I never sent the tape
.’
‘But you said—’
‘I know I let you believe it was me. I did so because I was curious to know what’s been happening. Who’s been saying what and to whom. I’ve been sick with anxiety. I rather hoped you’d tell me more. I am sorry I misled you. I felt I
needed to talk to someone. I rather liked your faces. I really did. That’s God’s truth.’
Payne stared back at her. ‘But if you didn’t send the tape, who did?’
‘I left the camera on a side table. For several minutes there was general confusion. Augustine broke down and wept. Then the other two servants appeared – the two women. They also started weeping and wailing and tearing their hair … Then – then I saw—’ Hortense broke off. ‘Oh dear, it must have been her! Yes! I am sure it’s her.’
‘Who?’
‘Louise. Louise Hunter. I saw Louise Hunter pick up the camera. She stood looking down at it. She has one of those big expressionless faces … She must have taken the film out. I don’t think she likes Clarissa.
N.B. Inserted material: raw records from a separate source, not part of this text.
(* ===== verification/RALife.v ===== *)
(** * The resource allocator: creation, extension, deletion, enumeration *)

From S2P Require Import Prelude Hash DList RA RARep RAGeo RAInv RAOps RAAlloc RAImport RATop.

Section life.
Context {E : Type} {map_flags : E → Z → option Z} {src : ImportSource map_flags}.
Implicit Types (s : ra_st (E:=E)) (a : RA_ARENA (E:=E)) (md : mode) (k : Z) (L : list seg).

(** The mapping of a tag means nothing to an arena without imports. *)
Definition remap (m : Z) (x : seg) : seg := mkSeg (s_type x) (s_base x) (s_size x) m.

Lemma geo_remap lo hi L1 x m L2 :
  geo (Resource lo hi) (L1 ++ x :: L2) → geo (Resource lo hi) (L1 ++ remap m x :: L2).
Proof.
  intros Hg. apply (geo_replace _ L1 [x] [remap m x] L2); [done|]. intros Hc Hok. split.
  - exact Hc.
  - intros y ->%list_elem_of_singleton. by specialize (Hok x ltac:(set_solver)).
Qed.

Lemma wf_remap X lo hi segs fl dat hm p x m :
  wf X (Resource lo hi) segs fl dat hm → dat !! p = Some x →
  wf X (Resource lo hi) segs fl (<[p := remap m x]> dat) hm.
Proof.
  intros Hwf Hp.
  assert (∀ q y, <[p := remap m x]> dat !! q = Some y → ∃ y', dat !! q = Some y' ∧
    s_type y = s_type y' ∧ s_base y = s_base y' ∧ s_size y = s_size y') as H1.
  { intros q y [[<- <-]|[_ Hq]]%lookup_insert_Some; eauto. }
  assert (∀ q y, dat !! q = Some y → ∃ y', <[p := remap m x]> dat !! q = Some y' ∧
    s_type y' = s_type y ∧ s_base y' = s_base y ∧ s_size y' = s_size y) as H2.
  { intros q y Hq. destruct (decide (p = q)) as [<-|]; [rewrite lookup_insert_eq|rewrite lookup_insert_ne by done];
      simplify_eq; eauto. }
  split.
  - apply Hwf.
  - intros q. rewrite (w_dom _ _ _ _ _ _ Hwf). split; intros [y Hy].
    + destruct (H2 _ _ Hy) as (?&?&_). eauto.
    + destruct (H1 _ _ Hy) as (?&?&_). eauto.
  - intros q y Hq Ht HX. destruct (H1 _ _ Hq) as (y'&Hy'&Hty&_&->).
    eapply Hwf; [done|congruence|done].
  - intros i l q Hl Hq. destruct (w_free' _ _ _ _ _ _ Hwf _ _ _ Hl Hq) as (HX&y&Hy&Ht&Hb).
    split; [done|]. destruct (H2 _ _ Hy) as (y'&Hy'&Hty&_&Hsz). exists y'. rewrite Hty, Hsz. done.
  - intros key q. rewrite (w_live _ _ _ _ _ _ Hwf). split; intros (HX&y&Hy&Ht&->); (split; [done|]).
    + destruct (H2 _ _ Hy) as (y'&Hy'&Hty&Hb&_). exists y'. rewrite Hty, Hb. done.
    + destruct (H1 _ _ Hy) as (y'&Hy'&Hty&Hb&_). exists y'. rewrite <- Hty, <- Hb. done.
  - destruct (wf_mid _ _ _ _ _ _ _ _ Hwf Hp) as (xs&ys&->&Hx&Hy).
    rewrite (tags_mid _ xs p ys (remap m x)) by by rewrite lookup_insert_eq.
    rewrite !tags_insert by done. apply geo_remap. rewrite <- (tags_mid _ xs p) by done. apply Hwf.
Qed.

(** ** Creation *)

Definition new_arena q (ia : option (import_alloc_fn (E:=E))) ifr bf h : RA_ARENA (E:=E) :=
  mkARENA q (default _RequestAllocFail ia) ifr bf h (replicate FREE_TABLE_LIMIT IMG_NULL)
    IMG_NULL IMG_NULL None.

(** An arena with a hash table and no tags. *)
Lemma inv_fresh md s a h o :
  mode_ok md → static_ok md a → env_is md (ra_env s) → word_rep h ∅ →
  ra_heap s = ∅ → 0 < ra_next s →
  aHeadFree a = replicate FREE_TABLE_LIMIT IMG_NULL → pHeadSegment a = 0 → pTailSegment a = 0 →
  inv [] md (os_live o) (set_os o (set_arena (Some (set_pSegmentHash (Some h) a)) s))
    [] (replicate FREE_TABLE_LIMIT []) ∅ ∅.
Proof.
  intros Hmd Hst He Hw Hh Hn H1 H2 H3.
  assert (∀ i xs, replicate FREE_TABLE_LIMIT [] !! i = Some xs → xs = @nil Z) as Hnil.
  { by intros i xs [-> _]%lookup_replicate. }
  split.
  - split; [|split|..]; simpl; [|by rewrite Hh| |done| | | |done].
    + eexists. split; [done|]. split; simpl; [done|done|by rewrite H1].
    + split; [done|constructor].
    + intros i xs ->%Hnil. split; [done|constructor].
    + apply NoDup_nil_2.
    + intros p [sg Hp]. by rewrite lookup_empty in Hp.
  - split.
    + constructor.
    + intros p. rewrite lookup_empty. split; [set_solver|by intros []].
    + intros p sg Hp. by rewrite lookup_empty in Hp.
    + intros i xs p ->%Hnil. set_solver.
    + intros key p. rewrite lookup_empty. split; [done|]. intros (_&sg&Hp&_).
      by rewrite lookup_empty in Hp.
    + split; [by destruct md|]. intros x Hx. set_solver.
  - intros p sg Hp. by rewrite lookup_empty in Hp.
  - split; [|done|done]. eexists _, h. split; [done|]. split; [done|]. split; [done|].
    by eapply static_ok_eq.
  - simpl. rewrite map_size_empty. lia.
Qed.

(** Blocks an arena holds besides its tags and hash buckets: itself, the hash
    table and the bucket array. *)
Definition arena_blocks : Z := 3.

Definition create_post md b sz mapping q s (ok : bool) s' : Prop :=
  (plenty (ra_os s) → ok = true ∧ plenty (ra_os s')) ∧
  if ok then
    uQuantum <$> ra_arena s' = Some q ∧
    ∃ L, ra_rep md (os_live (ra_os s) + arena_blocks) s' L ∧
      (sz = 0 ∧ L = [] ∨ ∃ r, 0 < sz ≤ r ∧ r < sz + q ∧ r mod q = 0 ∧ L = [mkSeg btt_free b r mapping])
  else ra_arena s' = None ∧ os_live (ra_os s') = os_live (ra_os s).

Lemma wp_RA_Create_arena md b sz mapping q ia ifr bf h s :
  ra_arena s = None → ra_heap s = ∅ → 0 < ra_next s → mode_ok md → static_ok md (new_arena q ia ifr bf h) →
  env_is md (ra_env s) → 0 ≤ sz → sz + q < 4294967296 →
  (0 < sz → ∃ lo hi, md = Resource lo hi ∧ lo ≤ b ∧ b + sz + q ≤ hi) →
  (mapping = 0 ∨ is_Some (map_flags (ra_env s) mapping)) →
  wp (RA_Create b sz mapping q ia ifr bf h) (λ ok s', create_post md b sz mapping q s ok s' ∧
    ra_env s' = ra_env s ∧ (ok = true → static <$> ra_arena s' = Some (static (new_arena q ia ifr bf h)))) s.
Proof.
  intros Hnone Hheap Hnext Hmd Hst Henv Hsz Hszq Hres Hmap. pose proof (proj1 Hst) as Hq. simpl in Hq.
  unfold RA_Create. wp_step. apply wp_with_ra_os, wp_OSAllocMem. intros r1 o1 Ho1 Hp1.
  pose proof (os_step_alloc _ _ _ Ho1 Hp1) as Hos1. destruct r1; cbn [negb].
  2:{ wp_step. split; [|by split]. split; [intros Hpl; by destruct (Hp1 Hpl)|]. split; [done|]. simpl. lia. }
  wp_step. wp_step. wp_step. apply wp_with_ra_os. simpl.
  eapply wp_mono.
  { apply wp_HASH_Create_Extended; [done|]. intros h' _. apply comp_ok_default. }
  intros r2 o2 (Hos2&Hsome&Hh). simpl. destruct r2 as [ht|].
  2:{ wp_step. apply wp_with_ra_os, wp_OSFreeMem. wp_step. wp_step. wp_step. split; [|by split]. split.
      - intros Hpl. destruct Hos1 as [_ Hos1]. by destruct (Hsome (Hos1 Hpl)).
      - split; [done|]. simpl. destruct Hos1 as [Hl1 _], Hos2 as [Hl2 _]. lia. }
  destruct (Hh ht eq_refl) as (Hwf&Hc&Hk).
  assert (word_rep ht ∅) as Hw by (split; [by apply hash_rep_empty|done]).
  pose proof (os_step_trans _ _ _ _ _ Hos1 Hos2) as Hos. cbn in Hos.
  wp_step. eapply wp_upd_arena; [done|].
  match goal with |- wp _ _ ?s1 => set (s2 := s1) end.
  assert (inv [] md (os_live o2) s2 [] (replicate FREE_TABLE_LIMIT []) ∅ ∅) as Hi.
  { apply (inv_fresh md _ (new_arena q ia ifr bf h) ht o2); done. }
  assert (os_live o2 = os_live (ra_os s) + arena_blocks) as Hl.
  { destruct Hos as [Hl _]. unfold arena_blocks. lia. }
  assert (plenty (ra_os s) → plenty (ra_os s2)) as Hpl2 by (intros Hpl; by apply Hos).
  destruct (Z.gtb_spec sz 0) as [Hpos|Hz].
  2:{ wp_step. split; [|by split]. split; [by auto|]. split; [done|]. exists []. split; [|left; split; [lia|done]].
      rewrite <- Hl. by exists [], (replicate FREE_TABLE_LIMIT []), ∅, ∅. }
  destruct (Hres Hpos) as (lo&hi&->&Hlo&Hhi).
  wp_step. apply wp_round_up; [lia|lia|lia|]. intros r Hr Hrq.
  wp_step. eapply inv_InsertResource; [exact Hi|lia|lia|lia| | |].
  { intros x Hx. by apply elem_of_nil in Hx. }
  - intros s3 Hi3 Hpl [[Hl3 _] He3]. unfold IMG_NULL. rewrite Z.eqb_refl.
    wp_step. apply wp_with_ra_os. unfold HASH_Delete. wp_step. apply wp_OSFreeMem, wp_OSFreeMem.
    wp_step. apply wp_with_ra_os, wp_OSFreeMem. wp_step. wp_step. wp_step. split; [|by split]. split.
    { intros Hpl'. by destruct Hpl; auto. }
    split; [done|]. simpl. rewrite (i_blocks _ _ _ _ _ _ _ _ Hi3), map_size_empty, Hl.
    unfold arena_blocks. simpl. lia.
  - intros s3 p fl3 xs ys Hp0 Hnil _ Hi3 _ [[Hl3 Hst3] He3]. pose proof (static_quantum _ _ Hst3) as Hq3. symmetry in Hnil.
    apply app_eq_nil in Hnil as [-> ->]. unfold IMG_NULL.
    destruct (Z.eqb_spec p 0); [done|]. wp_step.
    eapply (wp_wr_data p (set_psMapping mapping) (λ x, mkSeg (s_type x) (s_base x) (s_size x) mapping));
      [apply Hi3|by rewrite lookup_insert_eq|done..|]. intros s4 Hr4 Hs4 _.
    rewrite insert_insert_eq in Hr4. simpl in Hr4. wp_step.
    assert (inv [] (Resource lo hi) (os_live o2) s4 [p] fl3 (<[p:=mkSeg btt_free b r mapping]> ∅) ∅) as Hi4.
    { split; [exact Hr4| | | |].
      - rewrite <- (insert_insert_eq ∅ p (mkSeg btt_free b r mapping) (mkSeg btt_free b r 0)).
        apply (wf_remap _ _ _ _ _ _ _ p (mkSeg btt_free b r 0) mapping); [apply Hi3|by rewrite lookup_insert_eq].
      - rewrite (step_env _ _ _ Hs4), He3. intros q' y [[<- <-]|[_ Hq']]%lookup_insert_Some Ht; [done|].
        by rewrite lookup_empty in Hq'.
      - eapply side_step; [done|apply Hi3].
      - destruct (step_os _ _ _ Hs4) as [Hl4 _]. rewrite Hl4, (i_blocks _ _ _ _ _ _ _ _ Hi3). simpl; lia. }
    destruct (steps_later _ _ (step_steps _ _ _ Hs4)) as [Hl4 Hst4]. pose proof (static_quantum _ _ Hst4) as Hq4.
    split; [|by rewrite (step_env _ _ _ Hs4), Hst4, Hst3]. split; [by auto|].
    split; [rewrite Hq4, Hq3; done|]. rewrite <- Hl. exists [mkSeg btt_free b r mapping]. split.
    + exists [p], fl3, (<[p:=mkSeg btt_free b r mapping]> ∅), ∅. split; [done|].
      by rewrite (tags_cons _ p [] (mkSeg btt_free b r mapping)) by by rewrite lookup_insert_eq.
    + right. exists r. split_and!; [lia|lia|lia|done|done].
Qed.

Lemma wp_RA_Create md b sz mapping q ia ifr bf h s :
  ra_arena s = None → ra_heap s = ∅ → 0 < ra_next s → mode_ok md → static_ok md (new_arena q ia ifr bf h) →
  env_is md (ra_env s) → 0 ≤ sz → sz + q < 4294967296 →
  (0 < sz → ∃ lo hi, md = Resource lo hi ∧ lo ≤ b ∧ b + sz + q ≤ hi) →
  (mapping = 0 ∨ is_Some (map_flags (ra_env s) mapping)) →
  wp (RA_Create b sz mapping q ia ifr bf h) (create_post md b sz mapping q s) s.
Proof. intros. eapply wp_mono; [by eapply wp_RA_Create_arena|]. by intros ok s' []. Qed.

(** ** Extension *)

Lemma wp_RA_Add lo hi k s segs fl dat hm b sz q Q :
  inv [] (Resource lo hi) k s segs fl dat hm → uQuantum <$> ra_arena s = Some q →
  0 < sz → sz + q < 4294967296 → lo ≤ b → b + sz + q ≤ hi →
  disjoint_from (tags dat segs) b (sz + q) →
  (∀ s', inv [] (Resource lo hi) k s' segs fl dat hm → ¬ plenty (ra_os s) → quiet s s' → Q false s') →
  (∀ s' segs' fl' dat' r L1 L2, sz ≤ r < sz + q → r mod q = 0 → tags dat segs = L1 ++ L2 →
     inv [] (Resource lo hi) k s' segs' fl' dat' hm → tags dat' segs' = L1 ++ mkSeg btt_free b r 0 :: L2 →
     quiet s s' → Q true s') →
  wp (RA_Add b sz) Q s.
Proof.
  intros Hi Hqa Hsz Hszq Hlo Hhi Hdis H0 H1. unfold RA_Add.
  destruct (inv_arena _ _ _ _ _ _ _ _ Hi) as (a&Ha&Hq&_). rewrite Ha in Hqa.
  injection Hqa as <-.
  wp_step. eapply rep_arena_null; [apply Hi|]. wp_step. eapply wp_arena; [done|].
  wp_step. apply wp_round_up; [lia..|]. intros r Hr Hrq.
  wp_step. eapply inv_InsertResource; [exact Hi|lia|lia|lia| | |].
  { intros x Hx Ht. destruct (Hdis x Hx Ht); [by left|right; lia]. }
  - intros s1 Hi1 Hpl Hq1. wp_step. rewrite Z.eqb_refl. by apply H0.
  - intros s1 p fl1 xs ys Hp0 -> Hp Hi1 _ Hq1. wp_step. unfold IMG_NULL.
    destruct (Z.eqb_spec p 0); [done|]. cbn [negb].
    destruct (inv_nodup _ _ _ _ _ _ _ _ _ _ Hi1).
    eapply H1; [exact Hr|exact Hrq|apply tags_app|exact Hi1| |done].
    rewrite (tags_mid _ xs p ys (mkSeg btt_free b r 0)) by by rewrite lookup_insert_eq.
    by rewrite !tags_insert.
Qed.

(** ** Deletion *)

Lemma wp_delete_segments fuel segs fl dat s Q :
  rep s segs fl dat → (length segs < fuel)%nat → concat fl = [] →
  (∀ q, is_Some (dat !! q) → q ∈ segs) →
  (∀ s', rep s' [] fl ∅ → step (- Z.of_nat (length segs)) s s' → Q tt s') →
  wp (delete_segments fuel) Q s.
Proof.
  intros Hr Hf Hfl. revert s segs dat Hr Hf. revert Q.
  induction fuel as [|fuel IH]; intros Q s segs dat Hr Hf Hdom HQ; [lia|].
  destruct (rep_is_arena _ _ _ _ Hr) as (a&Ha&[Hhd _ _]).
  cbn [delete_segments]. wp_step. eapply wp_arena; [done|]. rewrite Hhd. unfold IMG_NULL.
  destruct segs as [|p segs]; ends.
  { simpl. wp_step. eapply HQ; [|apply step_refl].
    replace ∅ with dat; [done|]. apply map_empty. intros q. apply eq_None_not_Some.
    intros Hq%Hdom. by apply elem_of_nil in Hq. }
  destruct (rep_seg_in _ _ _ _ p Hr ltac:(set_solver)) as [Hp0 Hp].
  destruct (Z.eqb_spec p 0); [done|].
  wp_step. eapply (wp_SegmentListRemove p [] segs); [done|]. intros s1 Hr1 Hs1 _. simpl in Hr1.
  wp_step. eapply wp_free_BT; [done|done| |by rewrite Hfl; apply not_elem_of_nil|].
  { apply rep_nodup in Hr. by apply NoDup_cons in Hr as [? _]. }
  intros s2 Hr2 Hs2 _. eapply IH; [exact Hr2|simpl in Hf; lia| |].
  { intros q [Hne Hq]%lookup_delete_is_Some. apply Hdom, elem_of_cons in Hq as [->|?]; done. }
  intros s3 Hr3 Hs3.
  eapply HQ; [done|]. eapply step_eq; [exact (step_trans _ _ _ _ _ Hs1 (step_trans _ _ _ _ _ Hs2 Hs3))|].
  cbn [length]. clear. lia.
Qed.

Lemma wp_RA_Delete md k s segs fl dat hm :
  inv [] md k s segs fl dat hm →
  wp RA_Delete (λ _ s', ra_arena s' = None ∧ ra_heap s' = ∅ ∧
     os_live (ra_os s') = k + Z.of_nat (size hm) - arena_blocks ∧ ra_env s' = ra_env s) s.
Proof.
  intros Hi. unfold RA_Delete. pose proof (i_rep _ _ _ _ _ _ _ _ Hi) as Hr.
  destruct (rep_is_arena _ _ _ _ Hr) as (a&Ha&[Hhd Htl Hfh]).
  pose proof (rep_flen _ _ _ _ (rep_is_heap _ _ _ _ Hr)) as Hlen.
  wp_step. eapply rep_arena_null; [done|]. wp_step. unfold clear_free. eapply wp_upd_arena; [done|].
  match goal with |- wp _ _ ?s1 => set (s2 := s1) end.
  assert (rep s2 segs (replicate FREE_TABLE_LIMIT []) dat) as Hr2.
  { destruct Hr as [_ [] Hf Hn]. split; [|split|done|done]; [|done|done|done| |].
    - eexists. split; [done|]. split; [done|done|].
      simpl. rewrite drop_ge; [done|]. rewrite Hfh, length_fmap, Hlen. done.
    - intros i xs [-> _]%lookup_replicate. split; [done|constructor].
    - rewrite concat_replicate_nil. constructor. }
  assert (step 0 s s2) as Hs2.
  { split; [apply os_step_refl|done| |]; by rewrite Ha. }
  wp_step. wp_step. wp_step. eapply wp_delete_segments; [exact Hr2| |apply concat_replicate_nil|intros q; apply Hi|].
  { pose proof (rep_length _ _ _ _ Hr2). lia. }
  intros s3 Hr3 Hs3. pose proof (step_trans _ _ _ _ _ Hs2 Hs3) as Hs23.
  destruct (side_step _ _ _ _ _ Hs23 (i_side _ _ _ _ _ _ _ _ Hi)) as [(a3&h&Ha3&Hh&_&_) _ _].
  wp_step. eapply wp_arena; [done|]. rewrite Hh. wp_step. apply wp_with_ra_os.
  unfold HASH_Delete. wp_step. apply wp_OSFreeMem, wp_OSFreeMem.
  wp_step. apply wp_with_ra_os, wp_OSFreeMem. wp_step. simpl.
  destruct (step_os _ _ _ Hs23) as [Hl _]. split; [done|]. split; [|split].
  - destruct (rep_is_heap _ _ _ _ Hr3) as [Hd _ _ _ _]. by apply fmap_empty_inv in Hd.
  - rewrite Hl, (i_blocks _ _ _ _ _ _ _ _ Hi). unfold arena_blocks. lia.
  - apply (step_env _ _ _ Hs23).
Qed.
End life.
Clarissa was a bit sharp with her … I didn’t see her do it, but she must have done!’
‘But the postmark on the padded envelope was Kensington and Chelsea,’ Payne objected. ‘You are the only one of the house party who lives in Kensington.’
‘Louise comes to Kensington quite often. I have bumped into her several times. She goes to the V&A and other museums. There is also a tea place she goes to. Every Thursday afternoon, she told me. Belarus tearooms called Matroni. Actually,’ Hortense said, ‘I have seen her sitting at a table by the window, sipping tea out of a saucer and staring glassily at the samovar. I don’t think she is a particularly contented woman.’